Everything changed once I built a home darkroom and started making prints with an enlarger. I realized these negatives were difficult to work with, especially those shot under harsh light. In most cases, I had to decrease the contrast by using grade 0.5 to 1.5 filters. Frequently, I had to use the split-grade printing technique.
It felt like my negatives were overdeveloped. Since I was using replenished XTOL, I assumed the solution might be too concentrated. Because there is no official guidance on how many rolls should be processed before XTOL is considered seasoned and ready to be replenished, one need to dial it in through experimentation. I tried cutting the development time to reduce contrast. This definitely helped, and I began getting negatives that were much easier to print.

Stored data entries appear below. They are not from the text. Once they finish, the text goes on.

(** * FietSAT: driver/route assignment through a SAT encoding

    A shallow embedding of [fietsat.py]: the domain model built by
    [FietSAT.parse], the propositional symbol table, the four clause groups of
    [FietSAT.formulate], the solver adapter [FietSAT.solve] and the decoder and
    printer [FietSAT.report].

    Python integers are [Z], Python strings are [string], a Python [dict] whose
    iteration order matters is an insertion-ordered association list
    ([pydict]), and the two tables of the symbol pool are [gmap]s. Methods of
    the [FietSAT] object are computations in a monad that threads the object,
    the lines printed on standard output and a possible exception. *)

From Stdlib Require Import ZArith String Ascii List Lia Sorting.Sorted Sorting.Permutation.
From Stdlib Require Import DecimalString DecimalZ DecimalPos DecimalFacts.
From stdpp Require Import gmap strings list fin_maps relations.
Import ListNotations.

Local Open Scope Z_scope.

(** ** Python built-ins used by the program *)

Module Py.

(** [str(n)] for an integer, as an f-string field [{n}] renders it. *)
Definition str (n : Z) : string := NilZero.string_of_int (Z.to_int n).
(** * trakt.api.HttpClient: request dispatch and error mapping

    A shallow embedding of [trakt/api.py] (class [HttpClient]) and of the
    Python library functions it calls, followed by the properties of the
    dispatch pipeline: URL resolution, payload placement, the 204 short cut,
    the status-code registry, the response decoder and credential
    replacement. *)

From Stdlib Require Import ZArith NArith List Lia.
From Stdlib.Strings Require Import String Ascii Byte.
From Stdlib Require Import DecimalString.
From stdpp Require Import base decidable option list gmap.

Local Open Scope N_scope.

(** ** Python values *)

(** A Python [str] is the sequence of its Unicode code points. *)
Abbreviation pystr := (list N).

(** The code points of an ASCII literal. *)
Definition py (s : string) : pystr :=
  map N_of_ascii (list_ascii_of_string s).

(** The Python objects that travel through the client: request payloads and
    decoded JSON documents. Floats and objects that [json] cannot serialise are
    not represented; dictionaries keep insertion order and have [str] keys. *)
#[warnings="-register-all"]
Inductive PyVal : Type :=
| PyNone
| PyBool (b : bool)
| PyInt (n : Z)
| PyStr (s : pystr)
| PyList (items : list PyVal)
| PyDict (items : list (pystr * PyVal)).

(** [repr] of a Python [int]: decimal digits with a leading minus sign. *)
Definition int_repr (n : Z) : pystr :=
  py (NilZero.string_of_int (Z.to_int n)).

(** One lower-case hexadecimal digit. *)
Definition hex_digit (d : N) : N :=
  if d <? 10 then 48 + d else 87 + d.

(** ['\\u{0:04x}'.format(n)] *)
Definition u_escape (n : N) : pystr :=
  py "\u" ++ [hex_digit (N.land (N.shiftr n 12) 15);
              hex_digit (N.land (N.shiftr n 8) 15);
              hex_digit (N.land (N.shiftr n 4) 15);
              hex_digit (N.land n 15)].

(** [json.encoder.py_encode_basestring_ascii]: the replacement of one
    character. Printable ASCII other than the quote and the backslash stands
    for itself; the rest goes through [ESCAPE_DCT] or becomes a [\uXXXX]
    escape, a surrogate pair above the basic plane. *)
Definition escape_ascii_char (c : N) : pystr :=
  if c =? 92 then py "\\"
  else if c =? 34 then [92; 34]
  else if (32 <=? c) && (c <=? 126) then [c]
  else if c =? 8 then py "\b"
  else if c =? 12 then py "\f"
  else if c =? 10 then py "\n"
  else if c =? 13 then py "\r"
  else if c =? 9 then py "\t"
  else if c <? 65536 then u_escape c
  else
    let n := c - 65536 in
    let s1 := N.lor 55296 (N.land (N.shiftr n 10) 1023) in
    let s2 := N.lor 56320 (N.land n 1023) in
    u_escape s1 ++ u_escape s2.

Definition encode_basestring_ascii (s : pystr) : pystr :=
  [34] ++ concat (map escape_ascii_char s) ++ [34].

(** [sep.join(parts)] *)
Fixpoint join (sep : pystr) (parts : list pystr) : pystr :=
  match parts with
  | [] => []
  | [p] => p
  | p :: rest => p ++ sep ++ join sep rest
  end.

(** [json.dumps(obj)] with its default arguments: [ensure_ascii=True],
    separators [', '] and [': '], no indentation, keys in insertion order. *)
Fixpoint json_dumps (obj : PyVal) : pystr :=
  match obj with
  | PyNone => py "null"
  | PyBool true => py "true"
  | PyBool false => py "false"
  | PyInt n => int_repr n
  | PyStr s => encode_basestring_ascii s
  | PyList items =>
      py "[" ++ join (py ", ") (map json_dumps items) ++ py "]"
  | PyDict items =>
      py "{" ++
      join (py ", ")
           (map (fun kv => match kv with
                           | (k, v) => encode_basestring_ascii k ++ py ": " ++ json_dumps v
                           end) items)
      ++ py "}"
  end.

(** ** [bytes.decode('UTF-8', 'ignore')] *)

(** [IS_CONTINUATION_BYTE]: the byte is [10xxxxxx]. *)
Definition is_continuation (b : N) : bool :=
  (128 <=? b) && (b <=? 191).
(** * eth_defi: generic adapter encoding, vault controlled wallet, Web3 factory

    A shallow embedding of

    - [eth_defi/enzyme/generic_adapter.py]
    - [eth_defi/enzyme/vault_controlled_wallet.py]
    - [eth_defi/event_reader/web3factory.py]

    Python values are modelled by the inductive [PyVal], exceptions by
    [exn], and a call that may raise by the [result] monad.  Mutable
    objects (the wallet, the transaction dict, the thread local store)
    are threaded explicitly through the functions that touch them. *)

From Stdlib Require Import ZArith Lia Arith.
From Stdlib Require Import Strings.Byte Strings.Ascii.
From stdpp Require Import base option list gmap strings.

Open Scope Z_scope.

(** ** Byte strings and big-endian integers *)

Abbreviation bytes := (list byte).

Definition Z_of_byte (b : byte) : Z := Z.of_N (Byte.to_N b).

Definition byte_of_Z (z : Z) : byte :=
  default x00 (Byte.of_N (Z.to_N (z mod 256))).

(** [int_to_big_endian n z]: the [n] low-order bytes of [z], most
    significant first (what [int.to_bytes(n, "big")] gives in range). *)
Fixpoint int_to_big_endian (n : nat) (z : Z) : bytes :=
  match n with
  | O => []
  | S n' => int_to_big_endian n' (z / 256) ++ [byte_of_Z z]
  end.

Definition big_endian_to_int (bs : bytes) : Z :=
  foldl (fun acc b => acc * 256 + Z_of_byte b) 0 bs.

Definition is_zero_byte (b : byte) : bool := Byte.eqb b x00.

(** ** Python values *)

(** An address is the 20-byte account identifier.  Python carries it as
    a [str] holding the hex rendering; the embedding keeps the bytes the
    string denotes. *)
Abbreviation address_bytes := (list byte).

(** A web3 [Contract] proxy instance; only its [address] attribute is
    read by the code under study. *)
Record Contract := mkContract { address : address_bytes }.

Inductive PyVal :=
| PNone
| PInt (z : Z)
| PStr (s : string)             (* a str that is not a hex address *)
| PAddress (a : address_bytes)  (* a str holding a hex address *)
| PBytes (b : bytes)
| PHexBytes (b : bytes)
| PContract (c : Contract).

(** Run-time classes. *)
Inductive PyClass :=
| ClsNoneType | ClsInt | ClsStr | ClsBytes | ClsHexBytes | ClsContract.

(** The objects compared with [==] in the source: classes, and the
    aliases built by [typing.NewType].  eth_typing declares
    [HexStr = NewType("HexStr", str)] and
    [HexAddress = NewType("HexAddress", HexStr)]. *)
Inductive PyObj :=
| ObjClass (c : PyClass)
| ObjNewType (name : string) (supertype : PyObj).

Definition HexStr : PyObj := ObjNewType "HexStr" (ObjClass ClsStr).
Definition HexAddress : PyObj := ObjNewType "HexAddress" HexStr.

Definition class_of (v : PyVal) : PyClass :=
  match v with
  | PNone => ClsNoneType
  | PInt _ => ClsInt
  | PStr _ | PAddress _ => ClsStr
  | PBytes _ => ClsBytes
  | PHexBytes _ => ClsHexBytes
  | PContract _ => ClsContract
  end.

(** [type(v)] is always a class object. *)
Definition type_ (v : PyVal) : PyObj := ObjClass (class_of v).

Definition PyClass_eqb (a b : PyClass) : bool :=
  match a, b with
  | ClsNoneType, ClsNoneType | ClsInt, ClsInt | ClsStr, ClsStr
  | ClsBytes, ClsBytes | ClsHexBytes, ClsHexBytes
  | ClsContract, ClsContract => true
  | _, _ => false
  end.

(** [a == b] on classes and NewType aliases: neither overrides
    [__eq__], so the comparison is object identity. *)
Fixpoint py_eq (a b : PyObj) : bool :=
  match a, b with
  | ObjClass c, ObjClass d => PyClass_eqb c d
  | ObjNewType n s, ObjNewType m t => bool_decide (n = m) && py_eq s t
  | _, _ => false
  end.

(** [isinstance(v, cls)]; [HexBytes] is the one subclass involved. *)
Definition isinstance (v : PyVal) (cls : PyClass) : bool :=
  PyClass_eqb (class_of v) cls
  || (PyClass_eqb (class_of v) ClsHexBytes && PyClass_eqb cls ClsBytes).

(** ** Exceptions and results *)

Inductive assert_msg :=
| NoMessage
| GotBadAsset (asset : PyVal)                (* f"Got bad asset: {asset}" *)
| EncodedCallArgsIs (v : PyVal) (t : PyObj)  (* f"encoded_call_args is {v} {type(v)}" *)
| SelectorIs (v : PyVal) (t : PyObj).        (* f"Selector is {v} {type(v)}" *)

(** [eth_abi.exceptions]: [EncodingTypeError] and [ValueOutOfBounds]
    are subclasses of [EncodingError]; the third constructor is the
    error the adapter code raises itself. *)
Inductive encoding_error :=
| EncodingTypeError (v : PyVal)
| ValueOutOfBounds (v : PyVal)
| CouldNotEncode (addresses : list PyVal) (datas : list bytes).

Inductive exn :=
| AssertionError (m : assert_msg)
| EncodingError (e : encoding_error)
| AttributeError (name : string)
| NameError (name : string).

Inductive result (A : Type) :=
| Ok (a : A)
| Raise (e : exn).
Arguments Ok {A} a.
Arguments Raise {A} e.

Definition is_raise {A} (r : result A) : bool :=
  match r with Ok _ => false | Raise _ => true end.

#[global] Instance result_ret : MRet result := fun A a => Ok a.
#[global] Instance result_bind : MBind result := fun A B f m =>
  match m with Ok a => f a | Raise e => Raise e end.

(** [assert cond, msg] *)
Definition assert_ (cond : bool) (m : assert_msg) : result unit :=
  if cond then Ok tt else Raise (AssertionError m).

(** ** The contract ABI codec

    [eth_abi.encode] and [eth_abi.decode] are library code; the model
    follows the library's encoder and decoder classes for the types the
    adapter uses: head/tail layout, 32-byte words, big-endian integers,
    left-padded addresses, right-padded byte strings.  An encoder
    validates its value when it encodes it, so a value that the library
    refuses makes the whole [encode] call raise an [EncodingError]
    here as well. *)
Module Abi.

Definition UINT_256_MAX : Z := 2 ^ 256 - 1.

(** [encode_uint_256]: [UnsignedIntegerEncoder] at 256 bits. *)
Definition encode_uint_256 (z : Z) : result bytes :=
  if bool_decide (0 <= z <= UINT_256_MAX)
  then Ok (int_to_big_endian 32 z)
  else Raise (EncodingError (ValueOutOfBounds (PInt z))).

(** [is_address]: a hex address string, or a 20-byte binary address. *)
Definition is_address (v : PyVal) : bool :=
  match v with
  | PAddress a | PBytes a | PHexBytes a => bool_decide (length a = 20%nat)
  | _ => false
  end.

Definition to_canonical_address (v : PyVal) : bytes :=
  match v with
  | PAddress a | PBytes a | PHexBytes a => a
  | _ => []
  end.

Definition zpad (n : nat) (b : bytes) : bytes :=
  replicate (n - length b) x00 ++ b.

Definition zpad_right (n : nat) (b : bytes) : bytes :=
  b ++ replicate (n - length b) x00.

Definition ceil32 (n : nat) : nat :=
  (n + (32 - n mod 32) mod 32)%nat.

(** [AddressEncoder] *)
Definition encode_address (v : PyVal) : result bytes :=
  if is_address v
  then Ok (zpad 32 (to_canonical_address v))
  else Raise (EncodingError (EncodingTypeError v)).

After a recent trip, I decided to dump my bottle of working XTOL solution because it was a year old and I wanted to be safe. I mixed a fresh batch and developed three rolls of Delta 100 using the stock times from the data sheet. To my surprise, the negatives were again far too contrasty. Since the chemicals were fresh, concentration couldn’t be the issue. I returned to the data sheet and focused specifically on the agitation section.
I realized I had never paid close attention to the number of cycles. I had been quickly turning the tank during those 5-second intervals, usually completing 3 to 4 cycles. However, the data sheet recommends only 2 to 3 cycles depending on the desired contrast. Furthermore, I had been spinning the agitation rod quite vigorously for the initial step. The data sheet actually specifies 5 cycles of one-half turns, alternating clockwise and counter-clockwise.
For the remaining 9 rolls, I followed the pattern of 2 cycles exactly. The result was perfect negatives: they had enough contrast to look punchy, but they weren’t blown out. If you feel like something is off with your development, take the time to read the developer’s data sheet very carefully. You might be missing a tiny detail that can dramatically affect your results.